Lately, the Seventh Day Adventist (SDA) Church has been marred by controversy in what some commentators have attributed to tribalism and corruption.
But a section of the church’s believers are now coming out to question the calibre of pastors who make it to their pulpits.
“Did they join the ministry as a calling or because SDA is an equal opportunity employer?” posed one faithful.
“Today, performance of the pastor is not about the soul; it is about how much you surrender to the conference (church’s respective headquarters),” said Joshua Square, a member of Nyabimwa SDA church in Bonchari constituency — South Kenya Conference (SKC).
He adds that “the preaching itself is tilted with an emphasis on tithes and offerings”.
The advent church is also in a period where youth have been trooping to theology schools, more so to Bugema and Baraton universities, and other colleges such as Nyanchwa Adventist.
Evangelist Joyce Mwango did not attend any theology school yet she has been ministering in the SKC.

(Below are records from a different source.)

(** From the guards of READ and WRITE to the end of the send; [k] is the rest
    of the function, [e] what it does when a guard fails. *)
Lemma wp_data_prefix {A} s p po pb n offset ty (e : M A) (k : ptr → Z → Z → ptr → M A) ans Q :
  connect (ks_global s) ≠ 0 → current_tgid ≠ pid (ks_global s) →
  live s !! p = Some (OBytes pb) → in_range po n pb = true → size_ok n →
  let req := data_packet ty (next_id s) current_tgid offset (slice po n pb) in
  req_pre s req ans →
  (alloc_fails → wp e Q (tick s)) →
  (∀ b r s', live s !! b = None → send_post (built s b req) req ans r s' →
     wp (let '(rc, response_size, response_data) := r in
         k (Ptr b 0) rc response_size response_data) Q s') →
  wp (connected ← teadfs_get_client_connect;
      if connected =? 0 then e else
      let kpid := current_tgid in
      client ← teadfs_get_client_pid;
      if kpid =? client then e else
      let buffer_size := s32 (u64 (sizeof_packet_info + n)) in
      buffer ← teadfs_zalloc buffer_size;
      if is_null buffer then e else
      teadfs_packet_header buffer buffer_size ty 0 kpid 0 0;;
      store_fld buffer read_offset offset;;
      store_fld buffer read_code 0;;
      store_fld buffer read_data_size n;;
      store_fld buffer read_data_offset sizeof_packet_info;;
      memcpy (padd buffer sizeof_packet_info) (Ptr p po) n;;
      id ← load_fld buffer h_msg_id;
      '(rc, response_size, response_data) ←
        teadfs_request_send id buffer_size buffer 0 NULL;
      k buffer rc response_size response_data) Q s.
Proof.
  intros Hc Hk Hp Hin Hn req Hpre He Hkk. destruct (buffer_size_ok n Hn) as [Hu Hs].
  apply wp_bind, wp_get_client_connect. rewrite (proj2 (Z.eqb_neq _ _)) by done.
  cbn zeta. apply wp_bind, wp_get_client_pid. rewrite (proj2 (Z.eqb_neq _ _)) by done.
  rewrite Hu, Hs. apply wp_bind, wp_zalloc_obj.
  2: { intros Ha. apply He. by do 2 eexists. }
  intros _ b Hb. rewrite is_null_ptr.
  assert (Hbp : b ≠ p) by congruence.
  pose proof (wp_build_data b p po pb n ty offset) as Hbuild. cbn zeta in Hbuild.
  apply wp_build_data_assoc. eapply Hbuild; [done|done|done|].
  assert (Hlen : blen req = sizeof_packet_info + n).
  { unfold req. rewrite blen_data_packet, blen_slice; done. }
  apply wp_bind. eapply wp_send_built; [exact Hpre|done|done|]. auto.
Qed.

(** The checks of a reply and the copy; [e] is the refusal, [k] what follows
    the copy. *)
Lemma wp_data_checks {A} s d r t dsto tb dst_size (e : M A) (k : Z → M A) Q :
  NLMSG_HDRLEN ≤ blen d → r ≠ t →
  live s !! r = Some (OBytes (reply_block d)) → live s !! t = Some (OBytes tb) →
  copy_in_bounds (Some d) (data_verdict dst_size (Some d)) dsto tb →
  (data_verdict dst_size (Some d) = Refuse → wp e Q s) →
  (∀ off size, data_verdict dst_size (Some d) = Copy off size → size = get read_data_size (payload d) →
     wp (k size) Q (upd t (OBytes (splice dsto (copied (Some d) off size) tb)) s)) →
  wp (if is_null (Ptr r 0) || (blen d - NLMSG_HDRLEN <? sizeof_packet_info) then e else
      code ← load_int (Ptr r 0) read_code;
      if negb (code =? 0) then e else
      size ← load_fld (Ptr r 0) read_data_size;
      if negb (blen d - NLMSG_HDRLEN =? u64 (sizeof_packet_info + size)) then e else
      wsize ← load_fld (Ptr r 0) write_data_size;
      if u32 dst_size <? wsize then e else
      off ← load_fld (Ptr r 0) read_data_offset;
      memcpy (Ptr t dsto) (padd (Ptr r 0) off) size;;
      k size) Q s.
Proof.
  intros Hbl Hrt Hr Ht Hcp He Hk. unfold data_verdict, copy_in_bounds in *. cbv zeta in *.
  rewrite is_null_ptr. cbn [orb]. rewrite <- blen_payload by exact Hbl.
  destruct (blen (payload d) <? sizeof_packet_info) eqn:Hsz; [by apply He|].
  apply Z.ltb_ge in Hsz as Hsz'.
  apply wp_bind. eapply wp_load_int; [exact Hr|auto with tead_pkt|].
  rewrite get_reply_block by done.
  destruct (s32 _ =? 0); cbn [negb] in *; [|by apply He].
  apply wp_bind. eapply wp_load_fld; [exact Hr|auto with tead_pkt|].
  rewrite get_reply_block by done.
  destruct (blen (payload d) =? _); cbn [negb] in *; [|by apply He].
  apply wp_bind. eapply wp_load_fld; [exact Hr|auto with tead_pkt|].
  rewrite get_reply_block by done.
  change (get write_data_size (payload d)) with (get read_data_size (payload d)).
  destruct (u32 dst_size <? _); [by apply He|]. destruct Hcp as [Hcp1 Hcp2].
  apply wp_bind. eapply wp_load_fld; [exact Hr|auto with tead_pkt|].
  rewrite get_reply_block by done.
  apply wp_bind. cbn [padd]. rewrite Z.add_0_l.
  eapply wp_memcpy; [exact Hr|exact Hcp1|exact Ht|exact Hcp2|].
  by apply (Hk (get read_data_offset (payload d))).
Qed.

“It doesn’t matter whether I studied theology or not. It is always about letting the word sink and touch the hearts of God’s children,” she says.
According to a source in the Kenya Lake Conference, who is privy to the goings-on in the SDA, graduate pastors are paid by respective conferences salaries.
But money paid is determined by how much believers in a pastor’s territory (church or district) are able to collect and deliver to the headquarter.
Concern is also being raised as to how SDA church title deeds have since left the villages and found their way to the headquarters where they are ‘kept’.
Mr Isaiah Ondari was the first elder at Nyabimwa SDA. He donated land in the 90s and the title deed could be accessed locally. However, his grandson, Mr Square, explains that the document was taken to Nyanchwa.
“What if it turns out that somebody used the title deed as collateral to acquire loans from banks? Should we, the donors, revoke the generosity?” he posed. At Nyanchwa, the Conference’s Youth Director Earnest Nyakina continues to stay “abroad” even as more than 170 people are in the dark over Sh3.3 million that they raised in anticipation of participating in the International Pathfinders Camporee in Oshkosh, Wisconsin, USA.
“We are not happy with the way pastor (Nyakina) handled us … he had issues with his passport and delayed booking us at the Embassy for an interview. Most people were denied visas. He totally abandoned us,” a letter signed by the complainants addressed to the East Kenya Union executive director reads in part.
The SKC president, pastor Julius Bichang’a, dismissed any questions, stating that “God’s issues are not put in the media”, and that “there will always be issues before Jesus comes.”
At Gendia in Homa Bay County, where the First SDA church was established in 1906, there is also Gendia Adventist Mission Hospital and Gendia High School, which are ‘sponsored’ by the church but patients and students say there is no subsidy or waiver.
“We complain of corruption in government but our taxes normally circulate back to support projects. In SDA, once the money leaves the church to the headquarter, you never get to hear of how it was spent,” Mr Square says.